> [Your task]:
Write out again, please, the records below from the first line to the line holding "merge_sort String.le (set_iter o s).", inclusive, and nothing else.

> [Provided records]:
Definition _build_outbound_map (routes : list InboundRoute)
    (peers : option (list SIPPeer)) : option (list (string * OutboundInfo)) :=
  mapM (outbound_entry (build_peer_map peers)) (routes_by_ext routes).

(** ** Ring-timeout map *)

(** [mb.ring_timeout or 20] *)
Definition resolve_ring_timeout (mb : VoicemailMailbox) : Z :=
  match mb_ring_timeout mb with
  | Some t => if decide (t = 0) then 20 else t
  | None => 20
  end.

Definition _build_ring_timeout_map (mailboxes : list VoicemailMailbox)
    : gmap string Z :=
  foldl (λ m mb, <[mb_extension mb := resolve_ring_timeout mb]> m) ∅ mailboxes.

(** [ring_timeout_map.get(ext, 20)] *)
Definition ext_ring (ring_timeout_map : gmap string Z) (ext : string) : Z :=
  default 20 (ring_timeout_map !! ext).

(** ** Compiler *)

(** The order in which a [set] of strings is iterated depends on the hash
    seed of the interpreter; it is a parameter of the model, known only to
    enumerate the elements of the set once each. *)
Record SetOrder := mkSetOrder {
  set_iter : gset string → list string;
  set_iter_perm : ∀ s, set_iter s ≡ₚ elements s
}.

(** [sorted(s)] *)
Definition sorted (o : SetOrder) (s : gset string) : list string :=
  merge_sort String.le (set_iter o s).

Definition config_header : string :=
  text [ "; Auto-generated dialplan configuration";
         "; Generated by Asterisk PBX GUI";
         "";
         "[general]";
         "static=yes";
         "writeprotect=no";
         "clearglobalvars=no";
         "";
         "[globals]";
         "";
         "[internal]";
         "; Internal Extension Dialing (PJSIP)";
         "exten => _1XXX,1,NoOp(Internal Call from ${CALLERID(all)} to ${EXTEN})";
         " same => n,Set(CALLERID(name)=${CALLERID(name)})" ].

(** The synthesizer call of the internal context. *)
Definition internal_dial_lines : list string :=
  dial_logic_lines "${EXTEN}" ∅ 20 false.

(** The extensions that get an entry of their own. *)
Definition override_extensions (fwd_map : gmap string (gmap string CallForward))
    (ring_timeout_map : gmap string Z) : gset string :=
  dom fwd_map ∪ dom (filter (λ kv, kv.2 ≠ 20) ring_timeout_map).

(** The synthesizer call of one per-extension entry. *)
Definition override_dial_lines (fwd_map : gmap string (gmap string CallForward))
    (ring_timeout_map : gmap string Z) (ext : string) : list string :=
  dial_logic_lines ext fwd_map (ext_ring ring_timeout_map ext) false.

Definition override_header (ext : string) : string :=
  "exten => " +:+ ext +:+ ",1,NoOp(Call to " +:+ ext +:+ " with forwarding)".

Definition override_block (fwd_map : gmap string (gmap string CallForward))
    (ring_timeout_map : gmap string Z) (ext : string) : string :=
  cat [ "; Extension " +:+ ext +:+ " - custom rules" +:+ nl;
        override_header ext +:+ nl;
        " same => n,Set(CALLERID(name)=${CALLERID(name)})" +:+ nl;
        join nl (override_dial_lines fwd_map ring_timeout_map ext);
        nl +:+ nl ].

Definition outbound_goto (ext : string) : string :=
  " same => n,GotoIf($[" +:+ dq +:+ "${CHANNEL(endpoint)}x" +:+ dq +:+ " = " +:+ dq
    +:+ ext +:+ "x" +:+ dq +:+ "]?out-" +:+ ext +:+ ")" +:+ nl.

Definition outbound_target (trunk_map : gmap Z SIPTrunk)
    (item : string * OutboundInfo) : string :=
  let ext := item.1 in
  let route := out_route item.2 in
  let tid := route_trunk_id route in
  cat [ nl +:+ " same => n(out-" +:+ ext +:+ "),NoOp(Outbound via trunk-ep-"
          +:+ str_int tid +:+ " with CID " +:+ route_did route +:+ ")" +:+ nl;
        " same => n,Set(CALLERID(num)=" +:+ route_did route +:+ ")" +:+ nl;
        match truthy_str (out_pai item.2) with
        | Some pai =>
            let pai_domain :=
              match trunk_map !! tid with
              | Some trunk => trunk_sip_server trunk
              | None => "localhost"
              end in
            " same => n,Set(PJSIP_HEADER(add,P-Asserted-Identity)=<sip:" +:+ pai
              +:+ "@" +:+ pai_domain +:+ ">)" +:+ nl
        | None => ""
        end;
        " same => n,Dial(PJSIP/${EXTEN}@trunk-ep-" +:+ str_int tid +:+ ",120,tT)" +:+ nl;
        " same => n,Hangup()" +:+ nl ].

(** The two outbound contexts; nothing when the outbound map is empty. *)
Definition outbound_section (trunk_map : gmap Z SIPTrunk)
    (outbound_map : list (string * OutboundInfo)) : string :=
  match outbound_map with
  | [] => ""
  | _ :: _ =>
      cat [ "; === Outbound calling via assigned trunks ===" +:+ nl;
            "exten => _0X.,1,NoOp(Outbound call from ${CHANNEL(endpoint)} to ${EXTEN})" +:+ nl;
            cat (outbound_goto <$> od_keys outbound_map);
            " same => n,NoOp(No outbound route for this extension)" +:+ nl;
            " same => n,Playback(ss-noservice)" +:+ nl;
            " same => n,Hangup()" +:+ nl;
            cat (outbound_target trunk_map <$> outbound_map);
            nl;
            "; International with + prefix" +:+ nl;
            "exten => _+X.,1,NoOp(Outbound intl call from ${CHANNEL(endpoint)} to ${EXTEN})" +:+ nl;
            cat (outbound_goto <$> od_keys outbound_map);
            " same => n,Playback(ss-noservice)" +:+ nl;
            " same => n,Hangup()" +:+ nl;
            cat (outbound_target trunk_map <$> outbound_map);
            nl ]
  end.

Definition static_section : string :=
  text [ "; Voicemail access - dial *98 to check voicemail";
         "exten => *98,1,NoOp(Voicemail Access for ${CALLERID(num)})";
         " same => n,Answer()";
         " same => n,Wait(0.5)";
         " same => n,VoiceMailMain(${CALLERID(num)}@default)";
         " same => n,Hangup()";
         "";
         "; Voicemail direct - dial *97 + extension";
         "exten => _*97XXXX,1,NoOp(Direct Voicemail for ${EXTEN:3})";
         " same => n,Answer()";
         " same => n,Wait(0.5)";
         " same => n,VoiceMail(${EXTEN:3}@default)";
         " same => n,Hangup()";
         "";
         "; Echo test";
         "exten => *43,1,Answer()";
         " same => n,Echo()";
         " same => n,Hangup()";
         "";
         "[from-trunk]";
         "; Inbound DID routing - auto-generated" ].

Definition to_header_fallback : string :=
  text [ "";
         "; Extract DID from To header when Request-URI has no user part";
         "exten => s,1,NoOp(Inbound call with no DID in Request-URI)";
         " same => n,Set(TO_HDR=${PJSIP_HEADER(read,To)})";
         " same => n,Set(DID=${CUT(CUT(TO_HDR,@,1),:,2)})";
         " same => n,NoOp(Extracted DID: ${DID})";
         " same => n,GotoIf($[${LEN(${DID})} > 0]?from-trunk,${DID},1)";
         " same => n,NoOp(Could not extract DID from To header)";
         " same => n,Hangup()";
         "" ].

(** The synthesizer call of one inbound route. *)
Definition inbound_dial_lines (fwd_map : gmap string (gmap string CallForward))
    (ring_timeout_map : gmap string Z) (route : InboundRoute) : list string :=
  let ext := route_destination_extension route in
  dial_logic_lines ext fwd_map (ext_ring ring_timeout_map ext) true.

Definition inbound_header (route : InboundRoute) : string :=
  "exten => " +:+ route_did route +:+ ",1,NoOp(Inbound call to DID "
    +:+ route_did route +:+ ")".

Definition inbound_block (fwd_map : gmap string (gmap string CallForward))
    (ring_timeout_map : gmap string Z) (route : InboundRoute) : string :=
  let desc := default (route_did route) (truthy_str (route_description route)) in
  cat [ nl +:+ "; " +:+ desc +:+ nl;
        inbound_header route +:+ nl;
        " same => n,Set(CALLERID(name)=${CALLERID(name)})" +:+ nl;
        join nl (inbound_dial_lines fwd_map ring_timeout_map route);
        nl ].

Definition no_routes_block : string :=
  text [ "";
         "; No inbound routes configured";
         "exten => _X.,1,NoOp(Unrouted inbound call to ${EXTEN})";
         " same => n,Hangup()" ].

Definition inbound_section (fwd_map : gmap string (gmap string CallForward))
    (ring_timeout_map : gmap string Z) (routes : list InboundRoute) : string :=
  match routes with
  | [] => no_routes_block
  | _ :: _ => cat (inbound_block fwd_map ring_timeout_map <$> routes)
  end.

Definition catch_all : string :=
  text [ "";
         "; Catch-all for unmatched inbound calls";
         "exten => _[+0-9].,1,NoOp(Unmatched inbound DID ${EXTEN})";
         " same => n,Hangup()" ].

Definition build_trunk_map (trunks : option (list SIPTrunk)) : gmap Z SIPTrunk :=
  foldl (λ m t, <[trunk_id t := t]> m) ∅ (default [] trunks).

(** The pieces appended to [config], in order, once the lookup maps are
    built. *)
Definition config_pieces (o : SetOrder)
    (fwd_map : gmap string (gmap string CallForward))
    (outbound_map : list (string * OutboundInfo))
    (trunk_map : gmap Z SIPTrunk) (ring_timeout_map : gmap string Z)
    (routes : list InboundRoute) : list string :=
  [ config_header;
    join nl internal_dial_lines;
    nl +:+ nl;
    cat (override_block fwd_map ring_timeout_map
           <$> sorted o (override_extensions fwd_map ring_timeout_map));
    outbound_section trunk_map outbound_map;
    static_section;
    to_header_fallback;
    inbound_section fwd_map ring_timeout_map routes;
    catch_all ].

(** [generate_extensions_config]; [None] stands for a raised exception. *)
Definition generate_extensions_config (o : SetOrder)
    (routes : list InboundRoute) (forwards : option (list CallForward))
    (mailboxes : option (list VoicemailMailbox))
    (peers : option (list SIPPeer)) (trunks : option (list SIPTrunk))
    : option string :=
  let fwd_map := _build_forward_map (default [] forwards) in
  outbound_map ← _build_outbound_map routes peers;
  let trunk_map := build_trunk_map trunks in
  let ring_timeout_map := _build_ring_timeout_map (default [] mailboxes) in
  Some (cat (config_pieces o fwd_map outbound_map trunk_map ring_timeout_map routes)).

> [Answer to the problem]:
Definition _build_outbound_map (routes : list InboundRoute)
    (peers : option (list SIPPeer)) : option (list (string * OutboundInfo)) :=
  mapM (outbound_entry (build_peer_map peers)) (routes_by_ext routes).

(** ** Ring-timeout map *)

(** [mb.ring_timeout or 20] *)
Definition resolve_ring_timeout (mb : VoicemailMailbox) : Z :=
  match mb_ring_timeout mb with
  | Some t => if decide (t = 0) then 20 else t
  | None => 20
  end.

Definition _build_ring_timeout_map (mailboxes : list VoicemailMailbox)
    : gmap string Z :=
  foldl (λ m mb, <[mb_extension mb := resolve_ring_timeout mb]> m) ∅ mailboxes.

(** [ring_timeout_map.get(ext, 20)] *)
Definition ext_ring (ring_timeout_map : gmap string Z) (ext : string) : Z :=
  default 20 (ring_timeout_map !! ext).

(** ** Compiler *)

(** The order in which a [set] of strings is iterated depends on the hash
    seed of the interpreter; it is a parameter of the model, known only to
    enumerate the elements of the set once each. *)
Record SetOrder := mkSetOrder {
  set_iter : gset string → list string;
  set_iter_perm : ∀ s, set_iter s ≡ₚ elements s
}.

(** [sorted(s)] *)
Definition sorted (o : SetOrder) (s : gset string) : list string :=
  merge_sort String.le (set_iter o s).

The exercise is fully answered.